Friday, August 26, 2016
**** Corn futures ended 7 lower, soybeans 7-8 lower, with Chicago wheat 14-17 lower. ***** 

   The Pro-Farmer tour results were the dominant feature in the grain pits to end the week.  The Iowa(188.17) and Minn(182.32) corn yields were as good as expected, with the Iowa yield at a new high.  Minnesota’s was off a little from last year’s record.  The soybean pod counts for both high, basically matching the levels the tour noted the last two years.  After the close Friday, Pro Farmer offered their own forecasts for this year’s crops, 14.728 bln. bu. of corn at 170.s yield.  The soybeans were better, with their forecast higher than USDA, 4.093 bln. at a 49.2 bu. yield.
   The other big news of the day was Fed Chairman Yellen’s speech at the Jackson Hole symposium  In it she implied the economic structure was working toward allowing them to raise rates soon.  The Dollar jumped on the news with other markets weakening, in particular equities and financials.    
   The revised 2nd qtr. GDP number was a part of the mix Friday too.  It was revised down slightly to a 1.1% growth rate.  While that was not unexpected, it did undermine confidence in the economy.  
   Egypt did complete some wheat business at week’s end.  7 companies offered them wheat cargoes, with Egypt buying 180,000 from the Russians.  Considering the trouble and volatility in their activities this week, that may have been notable. 

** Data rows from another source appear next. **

(** * The EventCenter reactor of the async messenger (msg/async/Event.h)
      and the thread pool of PosixNetworkStack (msg/async/PosixStack.h)

    A shallow embedding of the parts of the two headers that the
    specification talks about: the process-wide registry of centers,
    cross-center submission ([submit_to], [C_submit_event]), the timer
    indexes, the file-event table and the worker threads.

    Objects that the C++ code reaches through pointers live in stores
    indexed by address; address 0 is the null pointer.  A failed
    [ceph_assert] and an access outside an object are distinct outcomes of
    the [result] type. *)

From Stdlib Require Import ZArith Lia List Bool Sorted.
From stdpp Require Import base option list gmap.

Local Open Scope Z_scope.

(** ** Outcomes *)

Inductive result (A : Type) : Type :=
| Ok (a : A)            (* the call ran to the point described by [a] *)
| AssertFailed          (* a ceph_assert did not hold: the process aborts *)
| Undefined.            (* read outside an array or through a dangling pointer *)

Arguments Ok {A} a.
Arguments AssertFailed {A}.
Arguments Undefined {A}.

Definition rbind {A B : Type} (m : result A) (k : A -> result B) : result B :=
  match m with
  | Ok a => k a
  | AssertFailed => AssertFailed
  | Undefined => Undefined
  end.

Definition ceph_assert (b : bool) : result unit :=
  if b then Ok tt else AssertFailed.

(** Dereference of a pointer into a store. *)
Definition deref {V : Type} (m : gmap nat V) (p : nat) : result V :=
  match m !! p with
  | Some v => Ok v
  | None => Undefined
  end.

(** Stateful code runs in a state monad over the world [W] whose outcomes
    are: the call returned, the calling thread is suspended inside a blocking
    call (with the world it left behind), an assertion failed, or the
    behaviour is undefined. *)
Inductive outcome (W A : Type) : Type :=
| Returns (a : A) (w : W)
| Blocks (w : W)
| Asserts
| Undef.

Arguments Returns {W A} a w.
Arguments Blocks {W A} w.
Arguments Asserts {W A}.
Arguments Undef {W A}.

Definition M (W A : Type) : Type := W -> outcome W A.

Definition ret {W A : Type} (a : A) : M W A := fun w => Returns a w.

Definition bind {W A B : Type} (m : M W A) (k : A -> M W B) : M W B :=
  fun w =>
    match m w with
    | Returns a w' => k a w'
    | Blocks w' => Blocks w'
    | Asserts => Asserts
    | Undef => Undef
    end.

Definition lift {W A : Type} (r : result A) : M W A :=
  fun w =>
    match r with
    | Ok a => Returns a w
    | AssertFailed => Asserts
    | Undefined => Undef
    end.

Definition get {W : Type} : M W W := fun w => Returns w w.
Definition put {W : Type} (w : W) : M W unit := fun _ => Returns tt w.
Definition block {W A : Type} : M W A := fun w => Blocks w.

Notation "'do' x <- m ; k" := (bind m (fun x => k))
  (at level 10, x name, m at level 100, k at level 200).
Notation "'do_' m ; k" := (bind m (fun _ => k))
  (at level 10, m at level 100, k at level 200).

   China sold a few soybeans from govt. stocks on Friday, with the amount being less than consequential.  Even corn sales of recent have been tepid.  They plan to end these sales in September before the new crop harvest.  They don’t want to interfere with producer selling.  This is the first year where the government will not offer a support price to producers, thus allowing prices to become more market driven.  Amid this there’s growing thought that much of their inventory may never come to market because of quality.
   Forecasts for warmer, drier weather remain in the mix, with above normal moisture occurring in the northern Corn Belt and N. Plains.  That should help move corn rapidly to maturity.  There was some talk about Cent. Ill. corn already starting the dry down process.  The drier pattern is strongest in the S. Plains which may slow the early pace of wheat planting, and might help discouraging planting wheat, along with low prices.
   Corn basis was is showing signs of slippage with the harvest fast approaching.  Soybean basis is somewhat stronger because of the demand ingredients. 
***** Live cattle futures ended $2.12 to $1.27 lower, feeders mostly ended $2.15-$1.00 lower, with hogs $2.62 to $1.12 higher.  *****  

   Wholesale beef prices ended near steady, with choice at $199.48.  Cash cattle slipped slightly in a moderate trade, with live at $110-$113 and dressed at $179. The lower cash prices were the bigger downward drag on futures.  Packers are making money slaughtering cattle.
   Wholesale pork prices ended near steady, with the #2 cutout at $76.39.  Cash hog prices were still soft at week’s end, but the complex typically moves seasonally higher in September.  Packers are making good money slaughtering hogs.